MSc Student Spotlight: Rachyl Lim

MSc Student Spotlight: Rachyl Lim

Wolfson student Rachyl has just finished her MSc in Sociology, where she was supervised by Dr Lindsay Richards. She joined Oxford after receiving a Bachelor of Social Sciences from the National University of Singapore.
Image of Rachyl Lim

Why do you study Sociology?

The sociological maxim, ‘make the familiar strange’, has always encapsulated my answer to ‘why Sociology?’

I remember attending my first Sociology lecture as an undergraduate, and leaving the class with more questions than answers. What seemed to be familiar and common happenings in my everyday life suddenly felt foreign and confusing.

Sociology presents an apt and powerful opportunity for reflection on not only ourselves but also the people and institutions around us. To think sociologically is to render ourselves uncomfortable by adopting a different way of seeing.

Pierre Bourdieu describes the beauty of Sociology, as well as its challenge, as thinking in “a completely astonished and disconcerted way about things” that we thought we had always understood - it is precisely this that drew me to Sociology.  

What first attracted you to the MSc in Sociology?

I don’t think I can name just one thing - the Department offers a distinguished faculty, a rigorous and comprehensive curriculum, and various opportunities to develop and test theories that engage with real-world puzzles and problems.

What have you enjoyed most about being a student here?

As cliché as it may sound, I really enjoyed the discussions and conversations I had with my classmates, tutors and professors. With everyone coming from very diverse backgrounds yet so kind and open to sharing their ideas, research and experiences, conversations have been interesting and insightful, and I have learned so much.

I also liked how the course prepared us as researchers and academics. From qualitative and quantitative methods to various option papers, we were given opportunities to not only develop and hone our skillsets but also theoretically and empirically examine various social issues.

What do you like the most about living in Oxford?

There is always something happening in Oxford! Seminars, talks, library tours, college tours, formal dinners, bops, balls, college bar exchanges, and even a small herd of alpacas to pet outside the Radcliffe Camera as part of wellbeing week! 

What was surprising (and the most heartening) for me was the amount of support I received! On top of being assigned an academic supervisor by the Department, I was also assigned an advisor and supervisor by my College.

They were patient in learning my individual goals and challenges and were readily available to provide guidance, offer constructive feedback, and help me navigate the challenges of university life and an academic career.

It was truly reassuring to know that I had such a strong network of academic support to rely on throughout my journey in Oxford. 

Who is your academic hero?

My academic heroes are Professor Narayanan Ganapathy and Dr George Radics. I met both Professors during my undergraduate at the National University of Singapore, where Dr Radics was my thesis supervisor.

Both professors have been huge sources of inspiration in my academic journey and have significantly shaped my interests in crime and deviance. They have pushed me to think critically and have been nothing but kind, patient, and nurturing. It has been my privilege to learn from both of them. 

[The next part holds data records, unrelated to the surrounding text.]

Lemma byID_None l id : id ≠ "" → containersByID l !! id = None → ∀ d, d ∈ l → c_ID d ≠ id.
Proof.
  unfold containersByID. rewrite index_by_lookup_None. intros Hne Hn d Hd E. apply (Hn d); [|done].
  apply list_elem_of_In, List.filter_In. split; [by apply list_elem_of_In|]. rewrite E. by destruct (String.eqb_spec id "").
Qed.
Lemma byID_Some l id a : containersByID l !! id = Some a → a ∈ l ∧ c_ID a = id ∧ id ≠ "".
Proof.
  unfold containersByID. intros (x & Hx & Ei & <-)%index_by_lookup_Some. apply list_elem_of_In, List.filter_In in Hx as [Hx%list_elem_of_In Hne].
  split_and!; [done|done|]. by destruct (String.eqb_spec (c_ID x) ""); subst.
Qed.
(** What answers to the ID of a recorded container is taken down when that container is. *)
Lemma answers_recorded id a p : a ∈ csp_Containers (cell_Spec existing) → c_ID a = id → answers id p →
  ∃ s, s ∈ csp_Containers (cell_Spec existing) ∧ c_ID s = id ∧ c_Root s = false ∧ p = (ns, c_ContainerdID s).
Proof.
  intros Ha <- [E1 (s & Hs & Ei & Hr & E2)]. rewrite (proj1 (Forall_forall _ _) ids_trimmed a Ha) in Ei.
  exists s. split_and!; [done|done|done|]. destruct p; cbn in *. by subst.
Qed.

Lemma removes_weaken (X Y : string * string → Prop) (c c' : C) : (∀ p, X p → Y p) → removes X c c' → removes Y c c'.
Proof. intros Hxy Hr Hc. destruct (Hr Hc) as (K1 & K2 & K3). eauto. Qed.

Lemma removeOrphans_removes desired cell keep order : cell_Spec cell = cell_Spec existing →
  respects (removes (taken_down desired))
    (removeOrphans cniConf cell (containersByID (csp_Containers (cell_Spec desired))) (containersByID (csp_Containers (cell_Spec existing))) keep order).
Proof.
  intros Es. induction order as [|id order IH]; cbn [removeOrphans]; [repeat frame_step|].
  destruct (containersByID (csp_Containers (cell_Spec desired)) !! id) eqn:Ed; [done|].
  destruct (containersByID (csp_Containers (cell_Spec existing)) !! id) as [a|] eqn:Ea; [|done].
  destruct (c_Root a && keep); [done|]. destruct (c_Root a); [repeat frame_step|].
  apply respects_try; [apply _..| |done]. intros c. apply (removes_weaken (answers id)); [|by apply takeDown_removes].
  intros p Hp. apply byID_Some in Ea as (Ha & Ei & Hne). destruct (answers_recorded _ _ _ Ha Ei Hp) as (s & Hs & <- & Hr & ->).
  exists s. split_and!; [done|done|done|]. left. by apply byID_None.
Qed.

Lemma replaceChanged_removes desired cell l : cell_Spec cell = cell_Spec existing → l ⊆ csp_Containers (cell_Spec desired) →
  respects (removes (taken_down desired)) (replaceChanged cniConf cell (containersByID (csp_Containers (cell_Spec existing))) l).
Proof.
  intros Es. induction l as [|d l IH]; intros Hl; cbn [replaceChanged]; [repeat frame_step|]. apply respects_try; [apply _..| |].
  - destruct (containersByID (csp_Containers (cell_Spec existing)) !! c_ID d) as [a|] eqn:Ea; [|repeat frame_step]. cbv zeta.
    destruct (containerSpecChanged (set_cid (c_ContainerdID a) d) a) eqn:Ec; [|repeat frame_step]. destruct (c_Root a) eqn:Er; [repeat frame_step|].
    apply respects_try; [apply _..| |intros ?; repeat frame_step]. replace (c_ID (set_cid (c_ContainerdID a) d)) with (c_ID d) by by destruct d.
    intros c. apply (removes_weaken (answers (c_ID d))); [|by apply takeDown_removes]. intros p Hp.
    apply byID_Some in Ea as (Ha & Ei & Hne). destruct (answers_recorded _ _ _ Ha Ei Hp) as (s & Hs & Es' & Hr & ->).
    exists s. split_and!; [done|done|done|]. right. exists d, a. split_and!; [apply Hl; left|done|done|congruence|done|].
    intros Hsame. apply not_false_iff_true in Ec. apply Ec, unchanged_spec. by destruct d.
  - intros [d' ids]. apply respects_try; [apply _..|apply IH; set_solver|]. intros [new ids']. repeat frame_step.
Qed.

Notation adds_any := (on_world (adds (fun _ => True))).
Lemma added_live (c c' : C) : adds_any c c' → live c ⊆ live c'.
Proof. by intros [Hs _]. Qed.
#[local] Instance any_added : BringRespects (adds (fun _ => True)) any_netns (fun _ => True) := adds_respects _.

Lemma startRecreated_frame cell ids : respects adds_any (startRecreated cniConf marshalPayload cell ids).
Proof.
  revert cell. induction ids as [|id ids IH]; intros cell; cbn [startRecreated]; [repeat frame_step|]. apply respects_try; [apply _..| |done].
  apply respects_wrap; [apply _..|]. by apply (runnerStartContainer_frame cniConf marshalPayload (adds (fun _ => True)) any_netns (fun _ => True)).
Qed.

(** The part of an update that only adds. *)
Lemma ensurePart_frame cell ids :
  respects adds_any (let!? _ := ensureConnected in
    let! ensured := ensureCellContainers marshalPayload cell in
    let!? _ := st_wrap (wrapf "failed to ensure cell containers: %w") (st_ret ensured.2) in
    let!? _ := persistCell ensured.1 in
    startRecreated cniConf marshalPayload ensured.1 ids).
Proof.
  apply respects_try; [apply _..|unfold ensureConnected; apply respects_check; [apply _..|]; apply remote_frame, (sr_connected (P := any_netns))|]. intros _.
  apply respects_bind; [apply _|by apply (ensureCellContainers_frame marshalPayload (adds (fun _ => True)) any_netns (fun _ => True))|]. intros ensured.
  apply respects_try; [apply _..|repeat frame_step|]. intros _.
  apply respects_try; [apply _..|unfold persistCell; apply respects_check; [apply _..|]; apply remote_frame, (br_update (P := any_netns) (X := fun _ => True))|].
  intros _. apply startRecreated_frame.
Qed.
End Removal.

(** *** What creating and ensuring leave of the cell *)

Section Kept.
Context {W : Type} `{Containerd W} `{OciHost W} `{CniHost W} `{RunnerStore W} `{NodeHost W} `{HostConfig} `{RunnerOpts}.
Context (marshalPayload : containerSpecHashPayload → string).
Context {A : Type} (f : Cell → A) (f_containers : ∀ l cell, f (with_Containers l cell) = f cell) (f_root : ∀ id cell, f (with_RootContainerID id cell) = f cell).
Notation C := (Client W).
Notation keeps m cell := (∀ c : C, f (m c).2.1 = f cell).

Lemma keeping_keeps {X B} cell cell0 (m : st C (result X)) (k : X → st C (Cell * result B)) :
  f cell = f cell0 → (∀ a, keeps (k a) cell0) → keeps (keeping cell m k) cell0.
Proof. intros Hc Hk c. unfold keeping, st_bind. destruct (m c) as [c1 [a|e]]; [apply Hk|exact Hc]. Qed.
Lemma put_root_keeps spec cell : f (put_root spec cell) = f cell.
Proof. unfold put_root. cbv zeta. case_match; by rewrite ?f_root, f_containers. Qed.
Lemma stamped_keeps cell : f (stampCellEtcFilePathsOnContainers cell) = f cell.
Proof. unfold stampCellEtcFilePathsOnContainers. apply f_containers. Qed.
Lemma defaults_keep cell (c c' : C) cell' : applyCellContainerDefaults cell c = (c', Ok cell') → f cell' = f cell.
Proof. unfold applyCellContainerDefaults. intros (c1 & s & _ & E)%st_try_ok. unfold st_ret in E. injection E as _ <-. apply f_containers. Qed.

Lemma createEach_keeps t r s st_ ce a before todo root cell : keeps (createEach marshalPayload t r s st_ ce a before todo root cell) cell.
Proof.
  revert before root. induction todo as [|x todo IH]; intros before root; cbn [createEach]; [intros c; cbn; apply f_containers|]. cbv zeta.
  case_match; repeat (apply keeping_keeps; [by rewrite ?f_containers|intros ?]); apply IH.
Qed.
Lemma ensureEach_keeps t r s st_ ce before todo cell : keeps (ensureEach marshalPayload t r s st_ ce before todo cell) cell.
Proof.
  revert before. induction todo as [|x todo IH]; intros before; cbn [ensureEach]; [intros c; cbn; apply f_containers|]. cbv zeta.
  repeat (apply keeping_keeps; [by rewrite ?f_containers|intros ?]). apply IH.
Qed.
Lemma createCellContainers_keeps cell : keeps (createCellContainers marshalPayload cell) cell.
Proof.
  unfold createCellContainers. cbv zeta. intros c. unfold keeping at 1. unfold st_bind at 1.
  match goal with |- context [match ?m c with _ => _ end] => destruct (m c) as [c1 [x|e]] eqn:E; [|done] end.
  do 5 (apply st_try_ok in E as (? & ? & _ & E)). apply defaults_keep in E. revert c1. apply keeping_keeps; [done|]. intros [t spec].
  apply keeping_keeps; [by rewrite put_root_keeps|]. intros _ c1. by rewrite createEach_keeps, stamped_keeps, put_root_keeps.
Qed.
Lemma ensureRoot_keeps t id cell : keeps (ensureRoot marshalPayload t id cell) cell.
Proof.
  unfold ensureRoot. apply keeping_keeps; [done|]. intros []; [apply keeping_keeps; [done|]; by intros ?|].
  apply keeping_keeps; [done|]. intros spec. repeat (apply keeping_keeps; [apply put_root_keeps|]; intros ?). intros c. apply put_root_keeps.
Qed.
Lemma ensureCellContainers_keeps cell : keeps (ensureCellContainers marshalPayload cell) cell.
Proof.
  unfold ensureCellContainers. cbv zeta. intros c. unfold keeping at 1. unfold st_bind at 1.
  match goal with |- context [match ?m c with _ => _ end] => destruct (m c) as [c1 [x|e]] eqn:E; [|done] end.
  do 5 (apply st_try_ok in E as (? & ? & _ & E)). apply defaults_keep in E. revert c1. apply keeping_keeps; [done|]. intros [t id] c1.
  unfold st_bind at 1. pose proof (ensureRoot_keeps t id x c1) as Hr. destruct (ensureRoot _ t id x c1) as [c2 rooted]. cbn [fst snd] in Hr |- *.
  revert c2. apply keeping_keeps; [congruence|]. intros _. apply keeping_keeps; [congruence|]. intros _ c2. rewrite ensureEach_keeps, stamped_keeps. congruence.
Qed.
End Kept.

Section Outcome.
Context {W : Type} `{Containerd W} `{OciHost W} `{CniHost W} `{RunnerStore W} `{NodeHost W} `{CgroupClient W} `{ScopeStore W} `{NamespaceServices W}
  `{DiskHost W} `{CellRecords W} `{HostConfig} `{RunnerOpts}.
Context (cniConf : Conf) (marshalPayload : containerSpecHashPayload → string).
Context `{!ContainerdLaws W} `{!BringRespects same_srv any_netns (fun _ => False)}.
Notation C := (Client W).

(** C28: Updating a cell in place removes no container from the server but those recorded
    for the cell that are not a root and whose ID no container of the desired cell has, or
    for whose ID the desired and the recorded cell differ in image, command, arguments,
    working directory, security options, devices, volumes or secrets; whatever order the
    recorded containers are visited in and whatever fails on the way.  This is for recorded
    IDs without white space around them and plain server IDs, in the realm's namespace. *)
Theorem update_removes_only ns range desired stored (c c1 c' : C) r :
  plain_id ns → realm_in ns stored →
  Forall (fun s => TrimSpace (c_ID s) = c_ID s) (csp_Containers (cell_Spec stored)) →
  Forall (fun s => plain_id (c_ContainerdID s)) (csp_Containers (cell_Spec stored)) → client_ok c →
  remote (sto_GetCell desired) c = (c1, Ok stored) →
  runnerUpdateCell cniConf marshalPayload range desired c = (c', r) →
  ∀ p, p ∈ live c → p ∉ live c' → taken_down ns stored desired p.
Proof.
  intros Hns Hrl Htrim Hids Hok E1 E. assert (R1 : live c1 = live c ∧ client_ok c1).
  { pose proof (remote_same (sto_GetCell desired) (sr_cell (P := any_netns) desired) c) as Hs. rewrite E1 in Hs. destruct Hs as [El Hc]. cbn [fst] in El, Hc.
    split; [exact El|]. destruct Hok as [K1 K2]. split; [auto|]. intros p Hp. apply K2. by rewrite El in Hp. }
  destruct R1 as [El Hok1]. unfold runnerUpdateCell in E. unfold st_try at 1, st_wrap at 1, st_bind at 1 2 in E. rewrite E1 in E. cbn [st_ret] in E. cbv zeta in E.
  set (existing := with_Labels _ stored) in E. assert (Es : cell_Spec existing = cell_Spec stored) by done. rewrite <-El. clear E1 El Hok c.
  assert (Hstep : ∀ c2 (m : st C (result Cell)), removes (taken_down ns stored desired) c1 c2 → m c2 = (c', r) → respects (on_world (adds (fun _ => True))) m →
    ∀ p, p ∈ live c1 → p ∉ live c' → taken_down ns stored desired p).
  { intros c2 m Hr Em Hm p Hp Hn. destruct (Hr Hok1) as (_ & _ & Hx). apply Hx; [done|]. intros Hin. apply Hn.
    apply (respects_at (on_world (adds (fun _ => True)))) in Em; [|done]. by apply (added_live _ _ Em). }
  unfold st_try at 1, st_bind at 1 in E. destruct (removeOrphans _ _ _ _ _ _ c1) as [c2 [[]|e2]] eqn:E2.
  all: apply (respects_at (removes (taken_down ns stored desired))) in E2; [|rewrite Es; by apply (removeOrphans_removes cniConf ns Hns stored Hrl Htrim Hids)].
  2: { apply (Hstep c2 (st_ret (Err e2)) E2 E). apply respects_ret, _. }
  unfold st_try at 1, st_bind at 1 in E. destruct (replaceChanged _ _ _ _ c2) as [c3 [[new ids]|e3]] eqn:E3.
  all: apply (respects_at (removes (taken_down ns stored desired))) in E3; [|rewrite Es; by apply (replaceChanged_removes cniConf ns Hns stored Hrl Htrim Hids)].
  2: { apply (Hstep c3 (st_ret (Err e3)) (transitivity E2 E3) E). apply respects_ret, _. }
  eapply (Hstep c3 _ (transitivity E2 E3) E). apply ensurePart_frame. apply _.
Qed.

What is your research about?

My research interests lie in social emotions, crime and deviance, social cohesion, social trust, and Southeast Asian and East Asian societies.

My thesis explores the phenomenon of lateral surveillance (i.e., peer-to-peer surveillance) in Singapore and will focus on examining acts of informal surveillance that take place between neighbours in public housing.

As lateral surveillance is notably understudied and overlooked by academics, my thesis hopes to fill the dearth of knowledge and highlight the potentially detrimental social effects of lateral surveillance, particularly on social cohesion and social trust. 

Rachyl Lim stands in front of the Radcliffe Camera during her Matriculation

Rachyl during her Matriculation Ceremony

What do you hope to do when you finish your course?

I will be returning to Singapore and will be working as a Teaching Assistant at the National University of Singapore in its Sociology & Anthropology department.

I do hope to be able to pursue a PhD within the next few years. In the meantime, I will be working on publishing my thesis as well as conducting and participating in various research projects.

What piece of advice would you give to prospective students?

To be really honest, there were definitely moments when I found myself neck-deep in work, stressed and anxious. But no matter what happens, have faith in yourself! Have faith, trust the process and enjoy yourself.